Task item = Search the data for the word "generated". Reproduce every line where it is found.

─── Exercise inputs ───

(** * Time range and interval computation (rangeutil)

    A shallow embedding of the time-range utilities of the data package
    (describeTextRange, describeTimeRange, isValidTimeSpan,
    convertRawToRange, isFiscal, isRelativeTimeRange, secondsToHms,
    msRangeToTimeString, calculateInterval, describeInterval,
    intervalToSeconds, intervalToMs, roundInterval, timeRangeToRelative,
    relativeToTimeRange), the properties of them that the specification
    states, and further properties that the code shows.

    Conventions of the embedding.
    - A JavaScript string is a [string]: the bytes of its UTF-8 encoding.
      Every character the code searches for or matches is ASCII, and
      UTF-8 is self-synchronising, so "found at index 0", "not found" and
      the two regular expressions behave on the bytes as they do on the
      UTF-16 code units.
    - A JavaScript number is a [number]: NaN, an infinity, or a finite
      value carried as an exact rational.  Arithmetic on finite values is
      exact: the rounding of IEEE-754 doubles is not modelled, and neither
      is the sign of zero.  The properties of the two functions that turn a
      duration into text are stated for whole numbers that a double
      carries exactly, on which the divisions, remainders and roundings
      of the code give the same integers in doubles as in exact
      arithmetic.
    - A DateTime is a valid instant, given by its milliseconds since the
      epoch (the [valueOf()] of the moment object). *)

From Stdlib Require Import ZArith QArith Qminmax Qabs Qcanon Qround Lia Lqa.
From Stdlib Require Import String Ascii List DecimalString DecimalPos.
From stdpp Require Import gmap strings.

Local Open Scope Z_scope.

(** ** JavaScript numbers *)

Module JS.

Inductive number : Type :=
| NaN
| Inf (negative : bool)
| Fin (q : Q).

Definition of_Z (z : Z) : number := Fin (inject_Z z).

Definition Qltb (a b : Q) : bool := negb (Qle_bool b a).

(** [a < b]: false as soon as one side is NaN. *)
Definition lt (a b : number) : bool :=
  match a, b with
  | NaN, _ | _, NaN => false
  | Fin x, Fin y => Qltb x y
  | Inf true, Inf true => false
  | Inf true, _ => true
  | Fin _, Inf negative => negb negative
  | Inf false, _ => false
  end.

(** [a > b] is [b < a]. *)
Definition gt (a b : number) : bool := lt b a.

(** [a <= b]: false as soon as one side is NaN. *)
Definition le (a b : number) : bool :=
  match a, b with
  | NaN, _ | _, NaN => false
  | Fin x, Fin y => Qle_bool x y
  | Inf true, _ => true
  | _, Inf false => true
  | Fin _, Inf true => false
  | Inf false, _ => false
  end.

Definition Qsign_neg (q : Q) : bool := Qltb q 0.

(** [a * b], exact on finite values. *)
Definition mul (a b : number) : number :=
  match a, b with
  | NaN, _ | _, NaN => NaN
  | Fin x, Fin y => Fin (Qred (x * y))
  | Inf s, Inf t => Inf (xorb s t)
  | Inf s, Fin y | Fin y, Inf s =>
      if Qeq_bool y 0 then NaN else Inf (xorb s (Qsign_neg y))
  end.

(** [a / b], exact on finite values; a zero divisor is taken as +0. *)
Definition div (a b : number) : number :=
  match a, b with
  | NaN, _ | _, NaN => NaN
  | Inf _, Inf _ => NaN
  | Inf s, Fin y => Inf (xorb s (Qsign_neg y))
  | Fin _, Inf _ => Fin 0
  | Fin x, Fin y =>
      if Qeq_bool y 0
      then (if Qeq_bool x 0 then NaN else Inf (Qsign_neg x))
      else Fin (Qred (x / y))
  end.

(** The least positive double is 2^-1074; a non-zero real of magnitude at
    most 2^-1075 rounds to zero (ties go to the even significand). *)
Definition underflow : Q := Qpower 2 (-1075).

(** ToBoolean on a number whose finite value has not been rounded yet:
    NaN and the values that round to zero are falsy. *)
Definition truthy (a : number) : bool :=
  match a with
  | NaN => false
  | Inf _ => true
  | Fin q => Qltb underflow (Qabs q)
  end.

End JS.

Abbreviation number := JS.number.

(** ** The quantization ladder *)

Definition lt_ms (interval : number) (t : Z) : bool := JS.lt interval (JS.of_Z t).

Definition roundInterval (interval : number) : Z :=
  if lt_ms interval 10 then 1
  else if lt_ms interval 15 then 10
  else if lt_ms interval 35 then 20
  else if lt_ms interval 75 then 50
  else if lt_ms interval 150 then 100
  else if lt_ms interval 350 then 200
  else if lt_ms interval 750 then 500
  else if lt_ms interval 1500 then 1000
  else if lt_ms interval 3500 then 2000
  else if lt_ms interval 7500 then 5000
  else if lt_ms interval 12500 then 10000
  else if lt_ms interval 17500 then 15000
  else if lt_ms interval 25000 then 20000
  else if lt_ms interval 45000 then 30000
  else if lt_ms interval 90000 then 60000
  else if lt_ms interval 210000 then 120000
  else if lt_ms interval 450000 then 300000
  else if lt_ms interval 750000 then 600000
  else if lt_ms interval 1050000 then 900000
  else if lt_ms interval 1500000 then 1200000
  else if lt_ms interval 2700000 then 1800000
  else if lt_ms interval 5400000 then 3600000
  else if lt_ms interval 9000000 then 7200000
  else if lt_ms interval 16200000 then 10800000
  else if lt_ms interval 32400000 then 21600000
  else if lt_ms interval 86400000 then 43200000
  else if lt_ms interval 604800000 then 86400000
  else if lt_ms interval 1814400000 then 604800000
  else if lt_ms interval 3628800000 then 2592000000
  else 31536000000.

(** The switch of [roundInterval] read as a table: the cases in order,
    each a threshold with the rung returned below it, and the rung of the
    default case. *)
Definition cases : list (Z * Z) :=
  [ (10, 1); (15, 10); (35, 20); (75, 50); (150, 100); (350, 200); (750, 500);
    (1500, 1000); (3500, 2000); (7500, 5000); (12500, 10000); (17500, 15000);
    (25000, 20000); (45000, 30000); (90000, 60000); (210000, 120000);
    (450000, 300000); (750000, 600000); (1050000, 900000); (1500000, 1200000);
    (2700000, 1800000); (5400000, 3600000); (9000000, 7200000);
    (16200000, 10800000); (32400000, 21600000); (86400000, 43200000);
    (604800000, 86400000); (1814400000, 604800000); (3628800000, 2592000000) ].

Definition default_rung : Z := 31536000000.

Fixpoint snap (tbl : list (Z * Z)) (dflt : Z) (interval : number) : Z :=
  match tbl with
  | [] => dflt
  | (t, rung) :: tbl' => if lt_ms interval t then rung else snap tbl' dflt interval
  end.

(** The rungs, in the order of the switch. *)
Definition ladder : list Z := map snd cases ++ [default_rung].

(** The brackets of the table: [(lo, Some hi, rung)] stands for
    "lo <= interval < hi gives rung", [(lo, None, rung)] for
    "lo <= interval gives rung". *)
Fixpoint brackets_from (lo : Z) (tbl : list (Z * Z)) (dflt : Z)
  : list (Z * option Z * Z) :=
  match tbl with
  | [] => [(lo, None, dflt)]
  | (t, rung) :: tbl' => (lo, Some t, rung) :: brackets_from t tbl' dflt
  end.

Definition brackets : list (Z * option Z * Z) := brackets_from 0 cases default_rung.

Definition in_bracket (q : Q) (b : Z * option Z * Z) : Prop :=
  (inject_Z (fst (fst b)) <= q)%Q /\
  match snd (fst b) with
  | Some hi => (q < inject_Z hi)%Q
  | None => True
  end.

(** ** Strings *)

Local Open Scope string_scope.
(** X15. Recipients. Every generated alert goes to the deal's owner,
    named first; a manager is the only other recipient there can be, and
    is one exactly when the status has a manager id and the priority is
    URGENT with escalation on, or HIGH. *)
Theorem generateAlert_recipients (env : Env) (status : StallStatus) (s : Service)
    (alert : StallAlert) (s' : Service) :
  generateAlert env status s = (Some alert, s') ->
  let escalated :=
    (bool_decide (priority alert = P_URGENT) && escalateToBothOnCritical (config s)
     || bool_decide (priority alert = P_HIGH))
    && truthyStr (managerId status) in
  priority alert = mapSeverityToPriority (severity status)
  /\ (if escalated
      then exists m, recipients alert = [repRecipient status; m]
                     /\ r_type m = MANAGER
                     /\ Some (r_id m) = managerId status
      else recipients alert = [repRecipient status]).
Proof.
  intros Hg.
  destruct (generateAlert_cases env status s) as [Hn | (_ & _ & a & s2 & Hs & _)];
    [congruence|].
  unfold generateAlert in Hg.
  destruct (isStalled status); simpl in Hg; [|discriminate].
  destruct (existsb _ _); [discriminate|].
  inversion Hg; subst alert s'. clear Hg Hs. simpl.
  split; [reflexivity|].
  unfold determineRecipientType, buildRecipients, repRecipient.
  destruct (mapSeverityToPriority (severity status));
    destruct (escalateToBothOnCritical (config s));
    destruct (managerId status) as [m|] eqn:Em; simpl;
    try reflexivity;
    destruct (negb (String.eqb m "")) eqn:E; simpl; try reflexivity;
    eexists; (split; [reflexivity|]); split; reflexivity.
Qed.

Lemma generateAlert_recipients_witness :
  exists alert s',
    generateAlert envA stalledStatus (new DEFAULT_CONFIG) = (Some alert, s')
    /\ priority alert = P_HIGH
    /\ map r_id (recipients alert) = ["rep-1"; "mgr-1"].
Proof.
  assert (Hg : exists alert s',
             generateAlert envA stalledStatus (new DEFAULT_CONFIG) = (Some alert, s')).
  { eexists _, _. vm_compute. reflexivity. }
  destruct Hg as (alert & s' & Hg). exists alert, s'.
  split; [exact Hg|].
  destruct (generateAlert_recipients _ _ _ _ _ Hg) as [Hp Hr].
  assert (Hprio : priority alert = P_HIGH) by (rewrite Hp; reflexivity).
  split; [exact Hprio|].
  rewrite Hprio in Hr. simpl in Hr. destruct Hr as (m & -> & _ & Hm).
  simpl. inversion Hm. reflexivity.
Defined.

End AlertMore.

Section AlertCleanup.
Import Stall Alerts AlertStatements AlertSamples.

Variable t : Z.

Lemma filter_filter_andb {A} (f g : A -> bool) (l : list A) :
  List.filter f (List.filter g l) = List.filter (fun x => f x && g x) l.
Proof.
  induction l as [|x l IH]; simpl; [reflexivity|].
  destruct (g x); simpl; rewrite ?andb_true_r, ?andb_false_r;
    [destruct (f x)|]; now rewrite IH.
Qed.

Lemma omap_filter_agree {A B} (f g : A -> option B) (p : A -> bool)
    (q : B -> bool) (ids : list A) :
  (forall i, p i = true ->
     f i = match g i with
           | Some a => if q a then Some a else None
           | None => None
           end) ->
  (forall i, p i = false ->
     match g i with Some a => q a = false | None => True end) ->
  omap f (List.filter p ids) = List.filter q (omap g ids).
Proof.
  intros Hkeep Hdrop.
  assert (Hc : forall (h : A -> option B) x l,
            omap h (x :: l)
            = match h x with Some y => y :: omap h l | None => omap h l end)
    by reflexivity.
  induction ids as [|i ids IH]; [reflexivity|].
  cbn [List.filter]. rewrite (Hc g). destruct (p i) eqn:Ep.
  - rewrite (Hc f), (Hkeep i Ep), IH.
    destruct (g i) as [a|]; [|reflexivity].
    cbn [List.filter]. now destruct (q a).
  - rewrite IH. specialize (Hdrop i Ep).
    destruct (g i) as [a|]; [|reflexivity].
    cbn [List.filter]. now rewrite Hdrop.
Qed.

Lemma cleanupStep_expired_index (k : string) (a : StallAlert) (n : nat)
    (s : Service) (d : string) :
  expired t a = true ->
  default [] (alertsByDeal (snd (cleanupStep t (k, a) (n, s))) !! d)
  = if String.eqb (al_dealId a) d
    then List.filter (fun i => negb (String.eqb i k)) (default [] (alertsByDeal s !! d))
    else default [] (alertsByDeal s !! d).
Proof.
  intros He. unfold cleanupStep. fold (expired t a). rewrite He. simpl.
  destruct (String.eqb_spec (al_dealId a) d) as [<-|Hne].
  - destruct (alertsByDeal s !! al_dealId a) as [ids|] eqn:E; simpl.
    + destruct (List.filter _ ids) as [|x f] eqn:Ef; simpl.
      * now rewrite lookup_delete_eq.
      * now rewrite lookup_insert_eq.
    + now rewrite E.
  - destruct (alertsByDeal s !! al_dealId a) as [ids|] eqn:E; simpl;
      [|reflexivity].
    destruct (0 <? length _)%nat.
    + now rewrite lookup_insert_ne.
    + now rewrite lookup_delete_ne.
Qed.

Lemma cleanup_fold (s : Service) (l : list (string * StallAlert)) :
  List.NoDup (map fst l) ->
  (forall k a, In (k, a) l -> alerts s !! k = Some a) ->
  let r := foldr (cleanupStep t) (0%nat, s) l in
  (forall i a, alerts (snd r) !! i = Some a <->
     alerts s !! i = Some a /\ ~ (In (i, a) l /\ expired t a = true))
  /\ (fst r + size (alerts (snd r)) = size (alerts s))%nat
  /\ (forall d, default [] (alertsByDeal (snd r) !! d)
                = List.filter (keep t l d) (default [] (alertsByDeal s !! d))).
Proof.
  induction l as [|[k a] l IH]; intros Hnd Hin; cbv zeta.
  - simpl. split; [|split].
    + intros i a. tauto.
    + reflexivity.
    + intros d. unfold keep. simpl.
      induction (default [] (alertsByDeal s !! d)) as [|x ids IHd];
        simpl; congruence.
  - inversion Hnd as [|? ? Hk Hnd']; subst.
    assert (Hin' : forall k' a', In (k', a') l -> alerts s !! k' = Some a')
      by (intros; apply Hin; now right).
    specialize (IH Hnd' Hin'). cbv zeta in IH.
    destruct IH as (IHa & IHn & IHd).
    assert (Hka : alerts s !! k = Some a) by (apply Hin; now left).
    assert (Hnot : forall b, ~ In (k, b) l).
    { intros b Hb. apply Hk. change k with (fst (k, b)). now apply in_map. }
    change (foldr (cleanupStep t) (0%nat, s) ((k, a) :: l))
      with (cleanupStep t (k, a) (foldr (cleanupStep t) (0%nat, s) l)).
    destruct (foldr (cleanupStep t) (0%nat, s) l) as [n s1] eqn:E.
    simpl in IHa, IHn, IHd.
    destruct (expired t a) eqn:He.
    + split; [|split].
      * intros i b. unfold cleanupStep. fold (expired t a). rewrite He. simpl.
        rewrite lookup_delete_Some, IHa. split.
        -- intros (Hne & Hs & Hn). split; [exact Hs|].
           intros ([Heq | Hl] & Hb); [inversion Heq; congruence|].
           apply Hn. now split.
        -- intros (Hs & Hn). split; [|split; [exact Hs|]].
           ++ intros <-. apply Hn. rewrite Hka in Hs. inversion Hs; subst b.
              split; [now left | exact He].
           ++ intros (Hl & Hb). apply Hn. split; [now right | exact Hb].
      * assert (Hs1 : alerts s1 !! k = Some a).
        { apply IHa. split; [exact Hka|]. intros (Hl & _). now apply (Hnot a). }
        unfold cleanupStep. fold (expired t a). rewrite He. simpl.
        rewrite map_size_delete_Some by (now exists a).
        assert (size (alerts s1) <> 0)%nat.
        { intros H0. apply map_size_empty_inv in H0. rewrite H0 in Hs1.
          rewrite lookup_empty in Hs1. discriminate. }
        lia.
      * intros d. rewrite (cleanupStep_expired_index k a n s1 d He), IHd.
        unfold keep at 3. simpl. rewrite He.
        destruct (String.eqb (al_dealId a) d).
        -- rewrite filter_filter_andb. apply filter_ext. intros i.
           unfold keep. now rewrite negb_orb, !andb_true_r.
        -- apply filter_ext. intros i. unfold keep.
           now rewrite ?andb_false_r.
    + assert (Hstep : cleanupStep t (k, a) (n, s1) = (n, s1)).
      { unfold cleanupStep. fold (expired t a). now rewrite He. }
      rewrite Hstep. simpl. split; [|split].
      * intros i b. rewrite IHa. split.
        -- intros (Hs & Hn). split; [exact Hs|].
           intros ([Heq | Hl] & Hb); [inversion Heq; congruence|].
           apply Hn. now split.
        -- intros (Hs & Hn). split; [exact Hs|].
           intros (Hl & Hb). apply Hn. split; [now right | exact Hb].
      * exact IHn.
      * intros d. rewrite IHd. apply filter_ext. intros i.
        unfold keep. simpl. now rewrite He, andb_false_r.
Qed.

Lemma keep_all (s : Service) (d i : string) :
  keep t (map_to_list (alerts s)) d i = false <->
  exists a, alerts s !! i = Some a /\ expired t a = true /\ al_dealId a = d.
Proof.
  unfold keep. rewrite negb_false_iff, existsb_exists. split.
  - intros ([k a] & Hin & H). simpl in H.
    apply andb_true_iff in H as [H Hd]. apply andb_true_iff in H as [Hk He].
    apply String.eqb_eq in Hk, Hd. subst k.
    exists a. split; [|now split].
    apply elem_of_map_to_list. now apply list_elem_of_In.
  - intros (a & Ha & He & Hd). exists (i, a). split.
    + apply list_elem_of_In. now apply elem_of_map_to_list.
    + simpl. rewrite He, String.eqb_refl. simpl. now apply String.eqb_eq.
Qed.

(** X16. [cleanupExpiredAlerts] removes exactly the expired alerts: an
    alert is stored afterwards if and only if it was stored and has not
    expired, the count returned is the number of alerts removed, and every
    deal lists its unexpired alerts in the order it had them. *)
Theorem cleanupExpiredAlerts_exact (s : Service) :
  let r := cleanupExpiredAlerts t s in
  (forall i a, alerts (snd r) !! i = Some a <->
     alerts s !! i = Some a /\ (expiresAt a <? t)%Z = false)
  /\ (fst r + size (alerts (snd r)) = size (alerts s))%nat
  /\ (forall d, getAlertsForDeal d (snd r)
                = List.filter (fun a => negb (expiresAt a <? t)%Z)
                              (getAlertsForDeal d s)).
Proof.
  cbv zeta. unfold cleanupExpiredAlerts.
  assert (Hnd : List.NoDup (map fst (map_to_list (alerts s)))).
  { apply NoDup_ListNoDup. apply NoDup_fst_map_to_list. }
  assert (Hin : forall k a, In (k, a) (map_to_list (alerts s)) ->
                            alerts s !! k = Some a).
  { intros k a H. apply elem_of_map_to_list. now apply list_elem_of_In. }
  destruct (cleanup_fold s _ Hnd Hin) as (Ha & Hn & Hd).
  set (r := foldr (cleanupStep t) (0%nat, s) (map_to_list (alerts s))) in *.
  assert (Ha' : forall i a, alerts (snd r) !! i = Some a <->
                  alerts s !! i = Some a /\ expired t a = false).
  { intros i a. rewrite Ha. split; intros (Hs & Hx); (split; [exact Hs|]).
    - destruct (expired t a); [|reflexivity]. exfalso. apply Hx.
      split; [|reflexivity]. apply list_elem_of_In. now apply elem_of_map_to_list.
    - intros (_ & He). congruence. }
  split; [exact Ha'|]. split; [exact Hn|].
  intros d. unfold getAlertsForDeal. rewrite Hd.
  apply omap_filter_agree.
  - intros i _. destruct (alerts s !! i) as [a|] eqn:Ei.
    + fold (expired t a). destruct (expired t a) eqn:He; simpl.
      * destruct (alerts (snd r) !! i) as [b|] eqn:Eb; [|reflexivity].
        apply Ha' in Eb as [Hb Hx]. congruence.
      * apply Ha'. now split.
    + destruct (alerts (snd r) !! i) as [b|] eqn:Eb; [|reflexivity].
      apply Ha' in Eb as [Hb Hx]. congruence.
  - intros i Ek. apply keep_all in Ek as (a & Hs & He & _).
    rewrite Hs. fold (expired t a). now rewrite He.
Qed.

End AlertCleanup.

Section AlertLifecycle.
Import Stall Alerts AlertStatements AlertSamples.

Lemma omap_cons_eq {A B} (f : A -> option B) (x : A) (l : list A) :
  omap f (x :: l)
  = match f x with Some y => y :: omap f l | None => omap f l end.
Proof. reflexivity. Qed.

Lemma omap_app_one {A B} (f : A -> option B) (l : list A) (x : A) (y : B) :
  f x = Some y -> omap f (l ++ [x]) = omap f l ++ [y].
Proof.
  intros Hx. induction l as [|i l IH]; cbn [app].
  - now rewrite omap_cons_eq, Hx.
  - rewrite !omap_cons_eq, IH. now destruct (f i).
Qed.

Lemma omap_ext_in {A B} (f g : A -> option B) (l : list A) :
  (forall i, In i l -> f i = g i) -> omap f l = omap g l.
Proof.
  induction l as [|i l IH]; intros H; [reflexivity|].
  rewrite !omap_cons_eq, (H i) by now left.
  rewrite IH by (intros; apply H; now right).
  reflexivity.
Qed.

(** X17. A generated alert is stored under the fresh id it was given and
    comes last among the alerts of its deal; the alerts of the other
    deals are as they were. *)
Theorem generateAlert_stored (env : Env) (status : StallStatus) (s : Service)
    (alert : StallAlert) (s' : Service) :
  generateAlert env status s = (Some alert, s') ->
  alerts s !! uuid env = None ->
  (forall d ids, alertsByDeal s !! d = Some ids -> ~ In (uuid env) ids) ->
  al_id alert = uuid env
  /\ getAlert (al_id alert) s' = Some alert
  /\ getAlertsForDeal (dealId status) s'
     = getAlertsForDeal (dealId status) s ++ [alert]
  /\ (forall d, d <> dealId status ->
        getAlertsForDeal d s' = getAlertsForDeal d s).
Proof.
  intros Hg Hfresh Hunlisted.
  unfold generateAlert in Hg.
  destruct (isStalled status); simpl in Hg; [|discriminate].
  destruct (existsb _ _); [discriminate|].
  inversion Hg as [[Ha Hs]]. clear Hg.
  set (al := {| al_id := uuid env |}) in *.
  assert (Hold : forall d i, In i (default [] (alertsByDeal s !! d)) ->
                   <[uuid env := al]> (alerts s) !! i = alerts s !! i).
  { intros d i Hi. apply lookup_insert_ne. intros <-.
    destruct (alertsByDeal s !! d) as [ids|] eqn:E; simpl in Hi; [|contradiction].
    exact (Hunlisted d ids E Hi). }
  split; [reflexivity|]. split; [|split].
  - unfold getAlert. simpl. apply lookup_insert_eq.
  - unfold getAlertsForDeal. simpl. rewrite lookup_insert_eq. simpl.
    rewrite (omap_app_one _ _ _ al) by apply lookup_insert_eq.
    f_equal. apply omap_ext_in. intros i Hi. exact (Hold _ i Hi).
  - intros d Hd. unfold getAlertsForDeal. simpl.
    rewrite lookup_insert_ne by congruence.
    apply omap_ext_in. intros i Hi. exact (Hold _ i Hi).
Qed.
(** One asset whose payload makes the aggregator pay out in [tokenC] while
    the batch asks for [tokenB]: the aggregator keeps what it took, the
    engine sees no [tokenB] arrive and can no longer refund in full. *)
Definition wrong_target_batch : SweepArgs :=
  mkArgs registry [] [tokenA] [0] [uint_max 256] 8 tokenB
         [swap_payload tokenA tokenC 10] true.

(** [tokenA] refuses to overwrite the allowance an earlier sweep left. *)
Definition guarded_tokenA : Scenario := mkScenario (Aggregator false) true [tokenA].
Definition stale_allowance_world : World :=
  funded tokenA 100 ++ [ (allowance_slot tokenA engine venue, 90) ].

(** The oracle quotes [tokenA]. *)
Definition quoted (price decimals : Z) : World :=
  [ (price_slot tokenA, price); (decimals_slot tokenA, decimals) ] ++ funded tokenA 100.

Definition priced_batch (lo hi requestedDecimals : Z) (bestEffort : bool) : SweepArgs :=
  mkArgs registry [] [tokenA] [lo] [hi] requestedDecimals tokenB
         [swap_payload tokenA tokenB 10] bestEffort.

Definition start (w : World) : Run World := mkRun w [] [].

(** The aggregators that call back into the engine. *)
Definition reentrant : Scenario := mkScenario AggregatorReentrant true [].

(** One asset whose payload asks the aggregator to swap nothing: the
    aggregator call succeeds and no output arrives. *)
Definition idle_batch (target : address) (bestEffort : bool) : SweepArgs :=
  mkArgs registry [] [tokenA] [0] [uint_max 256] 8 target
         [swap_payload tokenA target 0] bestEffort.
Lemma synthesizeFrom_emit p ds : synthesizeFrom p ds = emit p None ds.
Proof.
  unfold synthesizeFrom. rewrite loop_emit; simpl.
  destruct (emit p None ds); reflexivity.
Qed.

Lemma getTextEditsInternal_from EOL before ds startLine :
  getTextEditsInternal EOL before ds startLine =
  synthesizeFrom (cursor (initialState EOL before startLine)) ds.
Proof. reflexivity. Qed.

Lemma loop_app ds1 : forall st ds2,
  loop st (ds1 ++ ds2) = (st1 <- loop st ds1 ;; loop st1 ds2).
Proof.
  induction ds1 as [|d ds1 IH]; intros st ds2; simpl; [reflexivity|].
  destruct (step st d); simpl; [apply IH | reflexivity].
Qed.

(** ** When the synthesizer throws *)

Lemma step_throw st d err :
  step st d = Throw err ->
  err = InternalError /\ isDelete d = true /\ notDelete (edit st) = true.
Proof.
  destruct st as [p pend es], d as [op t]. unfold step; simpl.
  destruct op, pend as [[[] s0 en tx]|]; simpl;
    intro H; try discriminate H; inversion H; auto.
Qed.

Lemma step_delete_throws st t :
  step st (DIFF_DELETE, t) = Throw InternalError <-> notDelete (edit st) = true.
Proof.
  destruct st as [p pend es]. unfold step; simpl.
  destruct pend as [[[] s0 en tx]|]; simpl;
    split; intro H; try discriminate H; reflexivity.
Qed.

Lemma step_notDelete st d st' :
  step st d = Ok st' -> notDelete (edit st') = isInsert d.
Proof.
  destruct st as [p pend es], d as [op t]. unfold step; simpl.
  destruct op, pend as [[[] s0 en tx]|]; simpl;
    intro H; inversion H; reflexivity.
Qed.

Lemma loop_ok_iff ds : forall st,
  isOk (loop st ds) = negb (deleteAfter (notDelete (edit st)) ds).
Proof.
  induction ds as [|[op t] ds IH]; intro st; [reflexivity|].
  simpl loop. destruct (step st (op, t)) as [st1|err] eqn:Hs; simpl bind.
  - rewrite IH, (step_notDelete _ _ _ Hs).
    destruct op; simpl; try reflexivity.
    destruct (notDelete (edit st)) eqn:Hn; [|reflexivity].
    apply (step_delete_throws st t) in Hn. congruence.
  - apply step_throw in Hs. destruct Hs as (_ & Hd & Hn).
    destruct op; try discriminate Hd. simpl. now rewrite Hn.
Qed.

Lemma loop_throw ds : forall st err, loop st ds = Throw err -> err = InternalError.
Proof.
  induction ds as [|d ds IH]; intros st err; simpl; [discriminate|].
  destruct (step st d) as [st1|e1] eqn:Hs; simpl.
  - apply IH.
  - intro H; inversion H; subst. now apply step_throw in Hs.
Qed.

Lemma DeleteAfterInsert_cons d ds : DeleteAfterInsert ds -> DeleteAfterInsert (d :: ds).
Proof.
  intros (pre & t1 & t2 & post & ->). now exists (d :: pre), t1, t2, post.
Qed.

───

Written reply =
(** X15. Recipients. Every generated alert goes to the deal's owner,
(** X17. A generated alert is stored under the fresh id it was given and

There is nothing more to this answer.